The following post is based on an article by Lisa Frederiksen, titled, “What to Say to Someone With a Drinking Problem,” that first appeared on her blog, www.BreakingtheCycles.com, on February16, 2014.
For those of us who have a close friend or family member with an undiagnosed drinking problem, you know the challenges of talking to someone about his or her drinking. People who rely on alcohol often become adept at deflecting comments about their drinking and have an excuse for everything. Perhaps you have tried before and heard excuses such as:
- You drink, too. Why is it any different for me? What’s the big deal?
- A couple of drinks a night isn’t a problem.
- I only drink on the weekends.
Because of these common responses, it’s important to be able to express to the person exactly why you think his or her alcohol use is problematic. Try to be specific and clear with statements such as:
- I don’t know if you are aware of what happens when you drink, but yesterday you ____.

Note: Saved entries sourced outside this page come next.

Lemma screen_transitions_witness :
  App.gameState Scenario.played = game
  /\ App.gameState Scenario.final = end'.
Proof.
  destruct (screen_transitions Sample.random 10 (Frame 61010 0.5%float)
              Scenario.played Scenario.final played_reachable last_frame)
    as [Hsame|[(Hm & _)|[(Hg & He & _)|[(He & _)|(He & _)]]]];
    try discriminate.
  split; assumption.
Defined.

End SessionWitnesses.
(** A frame on a clock that has not gone back since the loop started
    leaves between 0 and 60 seconds. *)
Lemma gameLoop_timeLeftOk now sin2t a :
  (App.startTime a <= now)%Z -> timeLeftOk (gameLoop now sin2t a).
Proof.
  intros Hnow%Z.le_0_sub%IZR_le. unfold timeLeftOk.
  destruct (gameLoop_timeLeft now sin2t a) as (-> & _).
  to_R. unfold Rmax. destruct (Rle_dec _ _); lra.
Qed.

(** C10. The session ends exactly when sixty seconds have passed on the
    clock of the loop: a frame of a running game sets the remaining time to
    [max 0 (60 - elapsed)], shows the end screen and stops the loop when
    [startTime + 60000 <= now], and otherwise leaves the game running with
    time left; when the clock has not gone back since the loop started, the
    remaining time is at most 60. *)
Theorem gameLoop_clock now sin2t a :
  App.gameState a = game ->
  let a' := gameLoop now sin2t a in
  Game.timeLeft (App.gameRef a')
  = Rmax 0 (60 - IZR (now - App.startTime a) / 1000)
  /\ 0 <= Game.timeLeft (App.gameRef a')
  /\ ((App.startTime a <= now)%Z -> timeLeftOk a')
  /\ (App.gameState a' = end' /\ App.animationRef a' = false
      <-> (App.startTime a + 60000 <= now)%Z)
  /\ (App.gameState a' = game /\ 0 < Game.timeLeft (App.gameRef a')
      <-> (now < App.startTime a + 60000)%Z).
Proof.
  intros Hgs a'. subst a'.
  pose proof (gameLoop_timeLeftOk now sin2t a) as Hrange.
  destruct (gameLoop_timeLeft now sin2t a) as (-> & -> & ->).
  rewrite Hgs, Z.lt_nge, !clock_over.
  split; [done|]. split; [apply Rmax_l|]. split; [done|]. clear Hrange.
  destruct (_ >? _)%num eqn:Hleft; to_R; unfold Rmax in *;
    destruct (Rle_dec _ _); split; (split; [intros [? ?] | intros ?]);
    try done; try lra; try (split; [done | lra]).
Qed.

(** The mean of the reaction times. *)
Lemma averageOf_facts (reactionTimes : list Z) (lo hi : Z) :
  Forall (fun t => lo <= t <= hi)%Z reactionTimes ->
  averageOf reactionTimes * INR (length reactionTimes)
  = IZR (foldr Z.add 0%Z reactionTimes)
  /\ (reactionTimes = [] -> averageOf reactionTimes = 0)
  /\ (reactionTimes <> [] ->
      IZR lo <= averageOf reactionTimes <= IZR hi).
Proof.
  intros [Hlo Hhi]%sum_bounds. unfold averageOf.
  rewrite sumTimes_foldr, INR_IZR_INZ.
  destruct reactionTimes as [|t l]; [cbn; split; [lra | done]|].
  change (0 <? length (t :: l))%nat with true. cbv iota.
  set (n := Z.of_nat (length (t :: l))) in *.
  assert (Hn : 0 < IZR n) by (apply IZR_lt; subst n; cbn; lia).
  apply IZR_le in Hlo, Hhi. rewrite mult_IZR in Hlo, Hhi. to_R.
  set (total := IZR (foldr Z.add 0%Z (t :: l))) in *. clearbody total n.
  assert (Hq : total = total / IZR n * IZR n) by (field; lra).
  set (q := total / IZR n) in *. clearbody q. subst total.
  split; [done|]. split; [done|]. intros _. split; nra.
Qed.

(** Every list of times has bounds. *)
Lemma times_bounded (reactionTimes : list Z) :
  exists lo hi, Forall (fun t => lo <= t <= hi)%Z reactionTimes.
Proof.
  induction reactionTimes as [|t l (lo & hi & IH)]; [by exists 0%Z, 0%Z|].
  exists (Z.min t lo), (Z.max t hi). constructor; [lia|].
  eapply Forall_impl; [exact IH|]. cbn. intros; lia.
Qed.

(** The average reaction time is the arithmetic mean of the recorded
    times, 0 when there is none, and lies between the least and the
    greatest of them. *)
Theorem averageOf_mean (reactionTimes : list Z) (lo hi : Z) :
  Forall (fun t => lo <= t <= hi)%Z reactionTimes ->
  averageOf reactionTimes * INR (length reactionTimes)
  = IZR (foldr Z.add 0%Z reactionTimes)
  /\ (reactionTimes = [] -> averageOf reactionTimes = 0)
  /\ (reactionTimes <> [] ->
      IZR lo <= averageOf reactionTimes <= IZR hi).
Proof. apply averageOf_facts. Qed.

(** The mean of times that are not negative is not negative. *)
Lemma averageOf_nonneg (reactionTimes : list Z) :
  Forall (fun r => 0 <= r)%Z reactionTimes -> 0 <= averageOf reactionTimes.
Proof.
  intros Hr. destruct reactionTimes as [|r l]; [cbn; lra|].
  assert (Hhi : exists hi, Forall (fun t => 0 <= t <= hi)%Z (r :: l)).
  { induction Hr as [|x xs Hx _ [hi IH]]; [by exists 0%Z|].
    exists (Z.max x hi). constructor; [lia|].
    eapply Forall_impl; [exact IH|]. cbn. intros; lia. }
  destruct Hhi as [hi Hhi].
  by apply averageOf_facts in Hhi as (_ & _ & [? _]).
Qed.

(** Every handler keeps the remaining time in range. *)
Lemma handle_timeLeft fuel e t a a' :
  appOk a -> timesOk t a -> clockOk t e -> timeLeftOk a ->
  handle Math_random fuel e a = Some a' -> timeLeftOk a'.
Proof.
  intros (_ & _ & Hanim & _) (Ht & Hc & Hr & Hs) Hclock Hleft
    Hstep%handle_handled.
  unfold timeLeftOk in *.
  destruct Hstep as [|? ? effectNow ? ? _ Hinit|? ? effectNow ? ? _ _ Hinit
                     |? Hgs _|? ? ? ? ? Hgs Hclick|? ? ? Hgs
                     |now sin2t a Hgs];
    cbn [clockOk] in Hclock; try exact Hleft.
  1, 2: by apply (start_times _ _ _ _ effectNow) in Hinit as [_ ->];
    [cbn; lra | lia].
  - apply bind_Some in Hclick as ([g k] & Hrun & [= <-]).
    apply (click_times _ _ _ _ _ _ _ _ _ t) in Hrun as (_ & _ & Hsame);
      try done.
    cbn. by rewrite Hsame.
  - apply Hanim in Hgs.
    destruct (gameLoop_timeLeft now sin2t a) as (-> & _).
    specialize (Hs Hgs).
    assert (0 <= IZR (now - App.startTime a)) by (apply IZR_le; lia).
    to_R. unfold Rmax. destruct (Rle_dec _ _); lra.
Qed.

Lemma reachableAt_timeLeft t a :
  reachableAt Math_random t a -> timeLeftOk a.
Proof.
  induction 1 as [t Ht|t fuel e a a' Ha IH Hclock Hstep].
  - unfold timeLeftOk. cbn. lra.
  - eapply handle_timeLeft;
      eauto using reachableAt_times, reachable_ok, reachableAt_reachable.
Qed.

(** C28. On a clock that does not go back, the remaining time is between 0
    and 60 seconds in every state the component reaches, and the average of
    the recorded reaction times is not negative. *)
Theorem timeLeft_range t a :
  reachableAt Math_random t a ->
  0 <= Game.timeLeft (App.gameRef a) <= 60
  /\ 0 <= averageOf (Game.reactionTimes (App.gameRef a)).
Proof.
  intros Ha. split; [by apply (reachableAt_timeLeft t)|].
  apply averageOf_nonneg. by apply reachableAt_times in Ha as (_ & _ & ? & _).
Qed.

End ClockExact.

(** ** The theorems at the sample session *)

Section ClockWitnesses.

Lemma final_reachableAt : reachableAt Sample.random 61010 Scenario.final.
Proof.
  apply (run_reachableAt Sample.random 10 Scenario.events 0 App.init).
  - by constructor.
  - cbn. lia.
  - exact final_run.
Qed.

Lemma resized_reachableAt :
  reachableAt Sample.half 0 (updateCanvasSize 1920%R 1080%R App.init).
Proof.
  apply (reachableAt_step _ 0 0 (Resize 1920%R 1080%R) App.init);
    [by constructor | exact I | reflexivity].
Qed.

- I’ve been doing some internet searching trying to figure out if I should say anything about how you behave when you drink too much and found some great resources. I’d really like you to do the anonymous alcohol use self-assessment at DrinkingIQ.org. It specializes in addressing alcohol use among service members, veterans, and their families.
- I think you have alcoholism – I say this so boldly because I’d never understood what alcoholism was before, but now I’ve been doing some research, and it appears you may have it. I’d really like you to take this anonymous assessment at www.DrinkingIQ.org.

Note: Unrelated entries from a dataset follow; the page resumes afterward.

(* ===== verification/Motion.v ===== *)
(** * Motion: the targets of a hard game

    In a hard game a target is moved twice per frame: [gameLoop] adds the
    oscillation and clamps the position to the canvas (lines 534-541 of
    [src/app/page.tsx]), then [draw] adds the drift and turns the target
    at the walls (lines 337-344).

    The clamp is [Order.clamp]: from the laws of the order alone, so in
    binary64 too, it leaves every target whose position is a number between
    [radius] and [width - radius] ([hard_frame_clamp]).  Over the reals the
    file composes [Session.oscillate] with [Render.moveTarget] and shows
    that the clamp puts every target back into the corridor that the drift
    keeps ([hard_frame_corridor]). *)

From Stdlib Require Import ZArith Floats Reals Lra.
From stdpp Require Import base option list.
From S2P Require Import Prelude Number Float64 Exact Order Binary64 Types.
From S2P Require Import Spawner Render Session.

Section Clamp.
Context {num : Type} `{!Number num} `{!NumberOrder num}.
Local Open Scope num_scope.

(** A target the clamp of the oscillation can place on a canvas of width
    [CANVAS_WIDTH]: the oscillated position is a number and the canvas is as
    wide as the target. *)
Definition clampable (CANVAS_WIDTH sin2t : num) (target : Target.t num)
    : Prop :=
  isNaN (Target.x target + sin2t * #2) = false
  /\ (Target.radius target <=? CANVAS_WIDTH - Target.radius target) = true.

(** The disc of the target is on the canvas. *)
Definition onCanvas (CANVAS_WIDTH : num) (target : Target.t num) : Prop :=
  (Target.radius target <=? Target.x target) = true
  /\ (Target.x target <=? CANVAS_WIDTH - Target.radius target) = true.

End Clamp.

Module MotionSample.

(** In binary64: a hard game on 1920 x 1080 with the first target of
    [Sample.h1], its loop started at clock reading 1010. *)
Definition running : App.t float :=
  App.mk float (1920, 1080)%float game hard None Sample.h1 1010 1920%float
    1080%float true 4.

End MotionSample.

(** A target that the hard frame can handle on a canvas of width
    [CANVAS_WIDTH]: the canvas is as wide as the target, its velocity is not
    negative and its direction is 1 or -1. *)
Definition fits (CANVAS_WIDTH : R) (target : Target.t R) : Prop :=
  (2 * Target.radius target <= CANVAS_WIDTH
   /\ 0 <= Target.velocity target
   /\ (Target.direction target = 1 \/ Target.direction target = -1))%R.

(** ** From the laws of the order *)

Section ClampFacts.
Context {num : Type} `{!Number num} `{!NumberOrder num}.
Local Open Scope num_scope.
Implicit Types (a : App.t num) (target : Target.t num).

(** The position after the oscillation is the clamp of the oscillated
    position. *)
Lemma oscillate_clamp W sin2t target :
  Target.x (oscillate W sin2t target)
  = clamp (Target.radius target) (W - Target.radius target)
      (Target.x target + sin2t * #2).
Proof. reflexivity. Qed.

Lemma oscillate_onCanvas W sin2t target :
  clampable W sin2t target -> onCanvas W (oscillate W sin2t target).
Proof.
  intros [Hx HW]. unfold onCanvas. rewrite oscillate_clamp.
  by apply clamp_range.
Qed.

(** C20. The clamp of hard mode holds in binary64.  In every number system
    with the laws of [NumberOrder], the head of a frame of a hard game
    leaves every target with its disc on the loop's canvas
    ([radius <= x <= width - radius]), whatever its position before,
    provided the oscillated position is a number and the canvas is as wide
    as the target. *)
Theorem hard_frame_clamp now sin2t a :
  App.difficulty a = hard ->
  Forall (clampable (App.loopCanvasWidth a) sin2t)
    (Game.targets (App.gameRef a)) ->
  Forall (onCanvas (App.loopCanvasWidth a))
    (Game.targets (beforeDraw now sin2t a)).
Proof.
  intros Hd Hall. unfold beforeDraw. rewrite Hd. cbn.
  rewrite List.Forall_map.
  eapply Forall_impl; [exact Hall|]. intros target. apply oscillate_onCanvas.
Qed.

(** A position that is not a number stays so: the clamp does not repair
    it. *)
Lemma oscillate_NaN W sin2t target :
  isNaN (Target.x target + sin2t * #2) = true ->
  isNaN (Target.x (oscillate W sin2t target)) = true.
Proof. intros Hx. rewrite oscillate_clamp. by apply clamp_NaN. Qed.

End ClampFacts.

(** ** Over the reals *)

Section MotionExact.
Local Open Scope R_scope.
Implicit Types (a : App.t R) (target : Target.t R).

Lemma oscillate_clamped W sin2t target :
  2 * Target.radius target <= W ->
  Target.radius target <= Target.x (oscillate W sin2t target)
  <= W - Target.radius target.
Proof.
  intros HW. cbn. unfold Rmax, Rmin. repeat destruct (Rle_dec _ _); lra.
Qed.

(** One target through the oscillation and the drift of a hard frame. *)
Lemma hard_frame_step W sin2t target :
  2 * Target.radius target <= W ->
  0 <= Target.velocity target ->
  Target.direction target = 1 \/ Target.direction target = -1 ->
  inCorridor W (moveTarget W (oscillate W sin2t target)).
Proof.
  intros HW Hv Hd. pose proof (oscillate_clamped W sin2t target HW) as Hx.
  apply moveTarget_inCorridor; [exact HW|]. unfold inCorridor.
  change (Target.radius (oscillate W sin2t target))
    with (Target.radius target) in *.
  change (Target.velocity (oscillate W sin2t target))
    with (Target.velocity target).
  repeat split; try done; try lra; intros; lra.
Qed.

(** In a hard game every frame puts every target back on the canvas:
    whatever the positions before the frame, after [gameLoop] every target
    is in its corridor of the loop's canvas width (it overhangs an edge by
    at most one step of its velocity, heading back in), provided every
    target [fits]: the canvas is as wide as the target, its velocity is not
    negative and its direction is 1 or -1. *)
Theorem hard_frame_corridor now sin2t a :
  App.difficulty a = hard ->
  Forall (fits (App.loopCanvasWidth a)) (Game.targets (App.gameRef a)) ->
  Forall (inCorridor (App.loopCanvasWidth a))
    (Game.targets (App.gameRef (gameLoop now sin2t a))).
Proof.
  intros Hd Hall. rewrite gameLoop_targets, Hd, !List.Forall_map.
  eapply Forall_impl; [exact Hall|].
  intros target (HW & Hv & Hdir). by apply hard_frame_step.
Qed.

End MotionExact.

(** ** The theorem at a sample input *)

Section MotionWitnesses.

Lemma hard_frame_clamp_witness :
  Forall (onCanvas 1920%float)
    (Game.targets (beforeDraw 2000 0.5%float MotionSample.running)).
Proof.
  apply (hard_frame_clamp 2000 0.5%float MotionSample.running eq_refl).
  by repeat constructor.
Defined.

Lemma hard_frame_corridor_witness :
  Forall (inCorridor 1920%R)
    (Game.targets
       (App.gameRef
          (gameLoop 2000 0.5%R
             (App.set_gameRef
                (Game.set_targets [Scenario.past] Game.init)
                Scenario.running)))).
Proof.
  apply (hard_frame_corridor 2000 0.5%R
           (App.set_gameRef (Game.set_targets [Scenario.past] Game.init)
              Scenario.running) eq_refl).
  unfold fits. repeat constructor; cbn; auto; lra.
Defined.

End MotionWitnesses.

- I’ve finally found a name for what happens to me when you behave the way you do while drinking – it’s called secondhand drinking. I’m going to be learning more about this, but I wanted you to know that the way you act when you drink is causing real problems for me. I’m not sure what to do about it, but I also understand that my old ways of talking about this don’t work, either.
It is also important to know what NOT to say, such as:
- You’re a drunk!
- Do you know how stupid you sounded last night?
- Once again, you broke your promise.
- If you loved me you’d stop.
While these are all things that are tempting to say and it is certainly understandable why someone would say them, they are shaming, and will more likely put the person on the defensive than doing anything constructive. You don’t want to upset the person or put them on the defensive before the conversation even starts. Tell him or her that you plan to do more research and will follow up – and set a time to talk. Also explain that you are doing this out of love.